Activate the environment, if needed, and connect to SRA database via EDirect esearch command using the PRJNA436005 as keyword for query. Then, we pipe the results to the efetch command. With the -format flag, it will format the results into the runinfo format (more on that later). Finally, will save it into the PRJNA436005_runinfo.csv file. You can choose other name if you wish.

# Continuing into the folder I created in the previous part
cd demo
conda activate bioenv

esearch -db sra -query 'PRJNA436005' | efetch -format runinfo > PRJNA436005_runinfo.csv

The runinfo format displays metadata of read sets. Reads are inferred sequences of base pairs corresponding to DNA fragments produced during procedures for NGS. The collection of DNA fragments from a given sample is called a library, which are sequenced to produce the set of reads.

Checking the CSV file, I see that there are seven read sets generated by the project, each displayed on a row, and are identified by the SRR prefix followed by some numbers. With this ID is possible to retrieve FASTQ files for each read set. Now I check the LibraryLayout column to confirm they are all PAIRED reads, meaning that the researchers sequenced both ends of a fragment. Thus, each read set will produce two FASTQ files, containing the sequences and qualities from all reads obtained from the library of the original sample. This is important to check because the script requires paired reads.
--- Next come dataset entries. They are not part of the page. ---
(** One number added to what was seen, by its distance to the highest. *)
Lemma seen_cons (high id k : Z) (seen : list Z) : bool_decide (high - k ∈ id :: seen) = (k =? high - id) || bool_decide (high - k ∈ seen).
Proof.
  destruct (Z.eqb_spec k (high - id)) as [->|Hne]; cbn [orb].
  - apply bool_decide_eq_true. replace (high - (high - id)) with id by lia. left.
  - apply bool_decide_ext. rewrite elem_of_cons. split; [intros [?|?]; [lia|done]|by right].
Qed.
Lemma above_unseen (high x : Z) (seen : list Z) : Forall (λ y, y ≤ high) seen → high < x → bool_decide (x ∈ seen) = false.
Proof. intros Hs Hx. apply bool_decide_eq_false. intros Hin. rewrite list.Forall_forall in Hs. specialize (Hs x Hin). cbn in Hs. lia. Qed.

Definition acceptable (id : Z) (seen : list Z) : bool := bool_decide (id ∉ seen ∧ Forall (λ x, x - id < dataChannelReplayWindow) seen).

Lemma window_forward d seen id : recvSeen d = true → window_ok d seen → uint32_ok id → recvHighest d < id →
  acceptable id seen = true ∧ ∃ w, acceptPacketID d id = (Ok (), set_recv d id w) ∧ window_ok (set_recv d id w) (id :: seen).
Proof.
  intros Hseen Hw Hid Hlt. unfold window_ok in Hw. rewrite Hseen in Hw. destruct Hw as (Hin & Hu & Hle & Hbits).
  assert (acceptable id seen = true) as Hok.
  { apply bool_decide_eq_true. split; [by eapply bool_decide_eq_false_1, (above_unseen (recvHighest d))|]. eapply list.Forall_impl; [done|]. intros x Hx. cbn in *. unfold dataChannelReplayWindow. lia. }
  split; [done|]. unfold acceptPacketID. rewrite Hseen, (proj2 (Z.ltb_lt _ _) Hlt). cbn [negb]. unfold uint32_ok in *. rewrite wrap32_small by (unfold uint32_ok; lia). eexists. split; [reflexivity|].
  unfold window_ok. cbn [recvSeen recvHighest recvWindow set_recv]. split_and!; [left|exact Hid|constructor; [lia|]|].
  { eapply list.Forall_impl; [done|]. cbn. lia. }
  intros k Hk. rewrite seen_cons. replace (id - id) with 0 by lia. unfold dataChannelReplayWindow. destruct (Z.leb_spec 64 (id - recvHighest d)).
  - rewrite one_bit, (above_unseen (recvHighest d)) by (done || lia). by rewrite orb_false_r.
  - rewrite Z.lor_spec, wrap64_bit, one_bit, Z.shiftl_spec by lia. rewrite orb_comm. f_equal. destruct (Z.lt_ge_cases k (id - recvHighest d)).
    + rewrite Z.testbit_neg_r by lia. symmetry. apply (above_unseen (recvHighest d)); [done|lia].
    + rewrite Hbits by lia. by replace (recvHighest d - (k - (id - recvHighest d))) with (id - k) by lia.
Qed.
Other interesting columns that I like to check are:

spots, which are the number of physical locations in the sequencing flow cells where the sequencing adaptors are fixed. A spot contains several nucleotide bases from several, possibly millions, of reads;
avgLength, which as the name implies, is the average length, in nucleotides, of reads in the set;
size_MB, the size in megabytes of the read set;
LibrarySource, which indicates if the sample source is GENOMIC, TRANSCRIPTOMIC and so on;
Platform, the vendor of NGS procedure;
Model, the model of the Platform;
Sex, Disease and Tumor: descriptors of sample phenotype.

For now, I will use only the first read, which has the SRR6784104 ID, since I will just demonstrate the script use. Finally, let’s download the read set with the EDirect fastq-dump command and split it into two files (--split-files flag), one with reads from each end of DNA fragments in the original library, and compress them with --gzip:

fastq-dump --split-files SRR6784104 --gzip

After a moment, two fastq.gz files will be downloaded to the current working directory and are ready to be used as the input for the FastQ_to_VariantCall.sh.